June 13, 2018 // By Peter Clarke
Carlo Bozotti retired as president and chief executive officer of STMicroelectronics NV at the end of May 2018 after 41 years and 4 months at the company.

eeNews: But was there anything in your childhood, in Noviglio, that drew you to engineering rather than physics or to electronics rather than another type of engineering.

Carlo Bozotti: Not really, music was my thing. I started learning piano as a child but stopped when I went to junior high school. But I picked it up again at 15 and was in a band until the second year of university, playing keyboards. We used to support some big acts and played in front of as many as 2,000 people; Saturday nights, Sunday nights. Sometimes we would open for the main band and then close the evening at midnight and have two hours' drive to get back to Noviglio.

eeNews: What was the line-up and what sort of music did you play?

Carlo Bozotti: Two guitars, keyboards, bass and drums. We were called Le Immagini, which translates as The Images. We played two types of music. One was international pop music. I liked Brian Auger, a Hammond organist with a jazz influence; Santana, Deep Purple, Emerson Lake and Palmer, Genesis. And then we played Italian music, still contemporary but slightly different.

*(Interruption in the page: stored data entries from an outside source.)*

Definition metrics (s : ProbeScheduler) (now : Z) : ProbeMetrics :=
  let active_node_count := zsize (ps_active_nodes s) in
  let oldest_due_age_ms :=
    (λ entry : Z * str, saturating_sub now entry.1) <$> bset_first (ps_queue s) in
  let estimated_full_pass_duration_ms :=
    saturating_mul (batches active_node_count PROBE_WORKER_COUNT) (duration_ms PROBE_TIMEOUT) in
  let stale_count := zlen (filter (λ n, is_stale s now n = true) (bset_iter (ps_active_nodes s))) in
  let stale_ratio := if active_node_count =? 0 then S754_zero false
                     else SFdiv 53 1024 (as_f64 stale_count) (as_f64 active_node_count) in
  let freshness_ms := duration_ms LATENCY_FRESHNESS in
  let overloaded :=
    (0 <? active_node_count)
    && ((freshness_ms <? estimated_full_pass_duration_ms)
        || match oldest_due_age_ms with Some age => freshness_ms <? age | None => false end) in
  MkProbeMetrics (ps_generation s) active_node_count (zsize (ps_queue s)) (zsize (ps_in_flight s))
    overloaded oldest_due_age_ms estimated_full_pass_duration_ms stale_count stale_ratio.

(** ** The probe scheduler: invariant *)

(** Every active node is either queued exactly once or in flight, never both;
    at most [PROBE_WORKER_COUNT] probes run; in-flight probes and stored samples
    belong to the current generation, which is the last one started. *)
Record probe_wf (s : ProbeScheduler) : Prop := {
  wf_queue : ∀ due node, (due, node) ∈ ps_queue s ↔ ps_queued_deadlines s !! node = Some due;
  wf_partition : ps_active_nodes s = dom (ps_queued_deadlines s) ∪ dom (ps_in_flight s);
  wf_disjoint : dom (ps_queued_deadlines s) ## dom (ps_in_flight s);
  wf_workers : zsize (ps_in_flight s) ≤ PROBE_WORKER_COUNT;
  wf_limit : zsize (ps_active_nodes s) ≤ MAX_ACTIVE_NODES;
  wf_in_flight : ∀ node p, ps_in_flight s !! node = Some p → ps_generation s = Some (ifp_generation p);
  wf_samples : ∀ node p, ps_samples s !! node = Some p →
    node ∈ ps_active_nodes s ∧ ps_generation s = Some (sps_generation p);
  wf_generation : ps_generation s = None ∨ ps_generation s = ps_last_generation s;
  wf_inactive : ps_generation s = None → ps_active_nodes s = ∅;
}.

Lemma collect_nodes_Ok nodes active r :
  collect_nodes nodes active = Ok r →
  r = active ∪ list_to_set nodes ∧ (nodes = [] ∨ zsize r ≤ MAX_ACTIVE_NODES).
Proof.
  revert active; induction nodes as [|n nodes IH]; intros active; simpl; intros H.
  - simplify_eq. split; [set_solver|by left].
  - destruct (Z.ltb_spec MAX_ACTIVE_NODES (zsize ({[n]} ∪ active))) as [|Hle]; [done|].
    apply IH in H as [-> Hsize]. split; [set_solver|]. right.
    destruct Hsize as [->|]; [|done]. by replace ({[n]} ∪ active ∪ list_to_set []) with ({[n]} ∪ active) by set_solver.
Qed.

Lemma reset_queue (now : Z) (l : list str) (q : gset (Z * str)) (d : gmap str Z) :
  foldl (λ acc node_id, ({[(now, node_id)]} ∪ acc.1, <[node_id := now]> acc.2)) (q, d) l =
  (q ∪ list_to_set (pair now <$> l), foldl (λ acc node_id, <[node_id := now]> acc) d l).
Proof.
  revert q d; induction l as [|n l IH]; intros q d; csimpl.
  - f_equal; set_solver.
  - rewrite IH. f_equal; set_solver.
Qed.

Lemma reset_deadlines (now : Z) (l : list str) (d : gmap str Z) node :
  foldl (λ acc node_id, <[node_id := now]> acc) d l !! node =
  if decide (node ∈ l) then Some now else d !! node.
Proof.
  revert d; induction l as [|n l IH]; intros d; cbn [foldl].
  - by rewrite decide_False by apply not_elem_of_nil.
  - rewrite IH. destruct (decide (node ∈ l)) as [Hin|Hin].
    + rewrite decide_True; [done|set_solver].
    + destruct (decide (node = n)) as [->|Hne].
      * rewrite decide_True by set_solver. by rewrite lookup_insert_eq.
      * rewrite decide_False by set_solver. by rewrite lookup_insert_ne.
Qed.

Lemma reset_inv s generation nodes now r s' :
  reset s generation nodes now = (r, s') →
  match r with
  | Err _ => s' = s
  | Ok _ =>
      (∀ current, ps_last_generation s = Some current → current < generation) ∧
      ∃ active queue deadlines,
        collect_nodes nodes ∅ = Ok active ∧
        (∀ due node, (due, node) ∈ queue ↔ due = now ∧ node ∈ active) ∧
        (∀ node, deadlines !! node = if decide (node ∈ active) then Some now else None) ∧
        s' = MkProbeScheduler (Some generation) (Some generation) active queue deadlines ∅ ∅
               (ps_next_attempt_id s)
  end.
Proof.
  unfold reset. intros H.
  destruct (match ps_last_generation s with Some current => _ | None => _ end) eqn:Hg;
    [by simplify_eq|].
  destruct (collect_nodes nodes ∅) as [active|e] eqn:Hc; [|by simplify_eq].
  rewrite reset_queue in H. simplify_eq. split.
  { intros current Hl. rewrite Hl in Hg. lia. }
  eexists active, _, _. split; [done|]. split; [|split; [|reflexivity]].
  - intros due node. rewrite elem_of_union, elem_of_list_to_set, list_elem_of_fmap.
    setoid_rewrite elem_of_bset_iter. set_solver.
  - intros node. rewrite reset_deadlines, lookup_empty.
    by apply decide_ext, elem_of_bset_iter.
Qed.

Lemma probe_wf_new : probe_wf probe_new.
Proof. split; simpl; try set_solver; by vm_compute. Qed.

Lemma probe_wf_deactivate s : probe_wf (deactivate s).
Proof. split; simpl; try set_solver; by vm_compute. Qed.

Lemma probe_wf_reset s generation nodes now :
  probe_wf s → probe_wf (reset s generation nodes now).2.
Proof.
  intros Hwf. destruct (reset s generation nodes now) as [r s'] eqn:Hr; simpl.
  apply reset_inv in Hr. destruct r; [|by subst].
  destruct Hr as (_ & active & queue & deadlines & Hc & Hq & Hd & ->).
  apply collect_nodes_Ok in Hc as [Ha Hsize].
  split; simpl; [| | | | | | |by right|done].
  - intros due node. rewrite Hq, Hd. case_decide; naive_solver.
  - apply set_eq. intros node. rewrite dom_empty_L, union_empty_r_L, elem_of_dom, Hd.
    case_decide; [naive_solver|]. split; [done|]. by intros [? ?].
  - set_solver.
  - by vm_compute.
  - destruct Hsize as [->|]; [|done]. rewrite Ha. by vm_compute.
  - intros node p Hp. by rewrite lookup_empty in Hp.
  - intros node p Hp. by rewrite lookup_empty in Hp.
Qed.

Lemma take_one_inv generation now s task s' :
  take_one generation now s = Some (task, s') →
  ∃ due node l, bset_iter (ps_queue s) = (due, node) :: l ∧ due ≤ now ∧
    task = MkProbeTask (ps_next_attempt_id s) generation node due ∧
    s' = MkProbeScheduler (ps_generation s) (ps_last_generation s) (ps_active_nodes s)
           (ps_queue s ∖ {[(due, node)]}) (delete node (ps_queued_deadlines s))
           (<[node := MkInFlightProbe (ps_next_attempt_id s) generation]> (ps_in_flight s))
           (ps_samples s) (next_nonzero (ps_next_attempt_id s)).
Proof.
  unfold take_one, bset_first. destruct (bset_iter (ps_queue s)) as [|[due node] l]; [done|]; simpl.
  destruct (Z.leb_spec due now); [|done]. intros; simplify_eq. by exists due, node, l.
Qed.

Lemma bset_iter_head {K} `{Countable K} `{!Ord K} `{!OrdLaws K} (q : gset K) x l :
  bset_iter q = x :: l → x ∈ q.
Proof. intros Hit. apply elem_of_bset_iter. rewrite Hit. set_solver. Qed.

Lemma probe_wf_take_one generation now s task s' :
  probe_wf s → ps_generation s = Some generation →
  zsize (ps_in_flight s) < PROBE_WORKER_COUNT →
  take_one generation now s = Some (task, s') → probe_wf s'.
Proof.
  intros Hwf Hg Hsize (due & node & l & Hit & Hdue & -> & ->)%take_one_inv.
  apply bset_iter_head in Hit. destruct Hwf as [Hq Hp Hdis Hw Hlim Hif Hsm Hlg Hin].
  pose proof (proj1 (Hq _ _) Hit) as Hn.
  split; simpl; try done.
  - intros d n. rewrite elem_of_difference, Hq, elem_of_singleton.
    destruct (decide (n = node)) as [->|Hne].
    + rewrite lookup_delete_eq, Hn. naive_solver.
    + rewrite lookup_delete_ne by done. naive_solver.
  - rewrite Hp, dom_delete_L, dom_insert_L. apply elem_of_dom_2 in Hn.
    apply set_eq. intros n. destruct (decide (n = node)); set_solver.
  - rewrite dom_delete_L, dom_insert_L. set_solver.
  - unfold zsize in *. rewrite map_size_insert. case_match; simpl; lia.
  - intros n p. rewrite lookup_insert_Some. naive_solver.
Qed.

Lemma take_one_in_flight generation now s task s' :
  probe_wf s → take_one generation now s = Some (task, s') →
  ps_in_flight s !! pt_node_id task = None ∧
  zsize (ps_in_flight s') = zsize (ps_in_flight s) + 1.
Proof.
  intros Hwf (due & node & l & Hit & _ & -> & ->)%take_one_inv; simpl.
  apply bset_iter_head, (wf_queue _ Hwf), elem_of_dom_2 in Hit.
  assert (ps_in_flight s !! node = None) as Hn
    by (apply not_elem_of_dom; pose proof (wf_disjoint _ Hwf); set_solver).
  split; [done|]. unfold zsize. rewrite map_size_insert_None by done. lia.
Qed.

Lemma probe_available_spec s :
  probe_wf s → Z.to_nat (probe_available s) = (16 - size (ps_in_flight s))%nat.
Proof. intros Hwf. pose proof (wf_workers _ Hwf). unfold probe_available, PROBE_WORKER_COUNT in *. u64_lia. Qed.

Lemma take_up_to_wf n generation now s :
  probe_wf s → ps_generation s = Some generation →
  zsize (ps_in_flight s) + Z.of_nat n ≤ PROBE_WORKER_COUNT →
  probe_wf (take_up_to n generation now s).2.
Proof.
  revert s; induction n as [|n IH]; intros s Hwf Hg Hn; simpl; [done|].
  destruct (take_one generation now s) as [[task s1]|] eqn:Hone; [|done].
  specialize (IH s1). destruct (take_up_to n generation now s1) as [tasks s2]; simpl in *.
  pose proof (take_one_in_flight _ _ _ _ _ Hwf Hone) as [_ Hsize].
  apply IH; [eapply probe_wf_take_one; eauto; lia| |lia].
  apply take_one_inv in Hone as (? & ? & ? & _ & _ & _ & ->). done.
Qed.

Lemma probe_wf_take_due s now : probe_wf s → probe_wf (probe_take_due s now).2.
Proof.
  intros Hwf. unfold probe_take_due. destruct (ps_generation s) as [g|] eqn:Hg; [|done].
  apply take_up_to_wf; [done..|]. pose proof (wf_workers _ Hwf).
  rewrite probe_available_spec by done. unfold PROBE_WORKER_COUNT, zsize in *. lia.
Qed.

(** What a completion does, by cases. *)
Lemma probe_complete_inv s c r s' :
  probe_complete s c = (r, s') →
  match r with
  | LateGeneration => s' = s ∧ ps_generation s ≠ Some (pt_generation (pc_task c))
  | ProbeUnknownTask => s' = s
  | ProbeRescheduled next =>
      next = saturating_add (pc_completed_at c) PROBE_INTERVAL ∧
      ps_generation s = Some (pt_generation (pc_task c)) ∧
      ps_in_flight s !! pt_node_id (pc_task c) =
        Some (MkInFlightProbe (pt_attempt_id (pc_task c)) (pt_generation (pc_task c))) ∧
      s' = MkProbeScheduler (ps_generation s) (ps_last_generation s) (ps_active_nodes s)
             ({[(next, pt_node_id (pc_task c))]} ∪ ps_queue s)
             (<[pt_node_id (pc_task c) := next]> (ps_queued_deadlines s))
             (delete (pt_node_id (pc_task c)) (ps_in_flight s))
             (<[pt_node_id (pc_task c) :=
                  MkStoredProbeSample (pc_outcome c) (pc_completed_at c)
                    (pt_generation (pc_task c))]> (ps_samples s))
             (ps_next_attempt_id s)
  end.
Proof.
  unfold probe_complete. case_bool_decide as Hg; simpl; [|intros; by simplify_eq].
  destruct (ps_in_flight s !! _) as [p|] eqn:Hp; [|intros; by simplify_eq].
  destruct (Z.eqb_spec (ifp_attempt_id p) (pt_attempt_id (pc_task c))) as [Ha|]; simpl;
    [|intros; by simplify_eq].
  destruct (Z.eqb_spec (ifp_generation p) (pt_generation (pc_task c))) as [Hgen|]; simpl;
    [|intros; by simplify_eq].
  intros; simplify_eq. split; [done|]. split; [done|]. split; [|done].
  destruct p; simpl in *; congruence.
Qed.

Lemma probe_wf_complete s c : probe_wf s → probe_wf (probe_complete s c).2.
Proof.
  intros Hwf. destruct (probe_complete s c) as [r s'] eqn:Hc; simpl.
  apply probe_complete_inv in Hc. destruct r as [next| |]; [|by destruct Hc as [-> _]|by subst].
  destruct Hc as (_ & Hg & Hn & ->). set (node := pt_node_id (pc_task c)) in *.
  destruct Hwf as [Hq Hp Hdis Hw Hlim Hif Hsm Hlg Hin].
  assert (node ∈ dom (ps_in_flight s)) as Hnode by (by apply elem_of_dom_2 in Hn).
  assert (ps_queued_deadlines s !! node = None) as Hnq
    by (apply not_elem_of_dom; set_solver).
  split; simpl; try done.
  - intros d n. rewrite elem_of_union, elem_of_singleton, Hq, lookup_insert_Some.
    destruct (decide (n = node)) as [->|]; naive_solver.
  - rewrite Hp, dom_insert_L, dom_delete_L. apply set_eq; intros n.
    destruct (decide (n = node)); set_solver.
  - rewrite dom_insert_L, dom_delete_L. set_solver.
  - unfold zsize in *. rewrite map_size_delete. destruct (ps_in_flight s !! node); simpl; lia.
  - intros n p. rewrite lookup_delete_Some. naive_solver.
  - intros n p. rewrite lookup_insert_Some. intros [[<- <-]|[_ H]]; [|eauto].
    split; [set_solver|done].
Qed.

(** ** Executions of the probe scheduler

    [probe_reachable s issued accepted]: [s] is the state after some sequence of
    calls, [issued] the tasks handed out so far and [accepted] the tasks whose
    completion was accepted, in order. *)
Definition probe_accepts (r : ProbeCompletionStatus) : bool :=
  match r with ProbeRescheduled _ => true | _ => false end.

I can play Jazz piano a bit and it is one of the things I want to do more of now.

Carlo Bozotti: Jazz pianist and power guy.

eeNews: When did you join SGS?

Carlo Bozotti: In 1977 on February 1. It was my first real job and I had done 41 years and 4 months when I retired. The company found the original employment contract that I signed and gave it back me when I retired. I worked at Castelletto on power semiconductors. I am a power guy at heart. ST still has the facility and I went there recently. Now it is focused on smartpower technologies.

eeNews: Can you remember what you did on your first day at work?

Carlo Bozotti: Not really, but my first job at SGS was measuring the performance of transistors we were producing and making sure they matched the requirements. We had a 3-inch fab there for production. Castelletto is important to me because it was the first phase of my career; my first trip to the United States was to discuss power transistors and my first time in an airplane was a flight down to Catania [SGS manufacturing site in Sicily].

Castelletto was an R&D fab for power semiconductors and I remember I had access to a curve tracer for measuring I-V characteristics and, of course, it was very different to how it is now. I had something that was partly an office and partly a measurement lab and was employed as product and applications engineer for the next three years.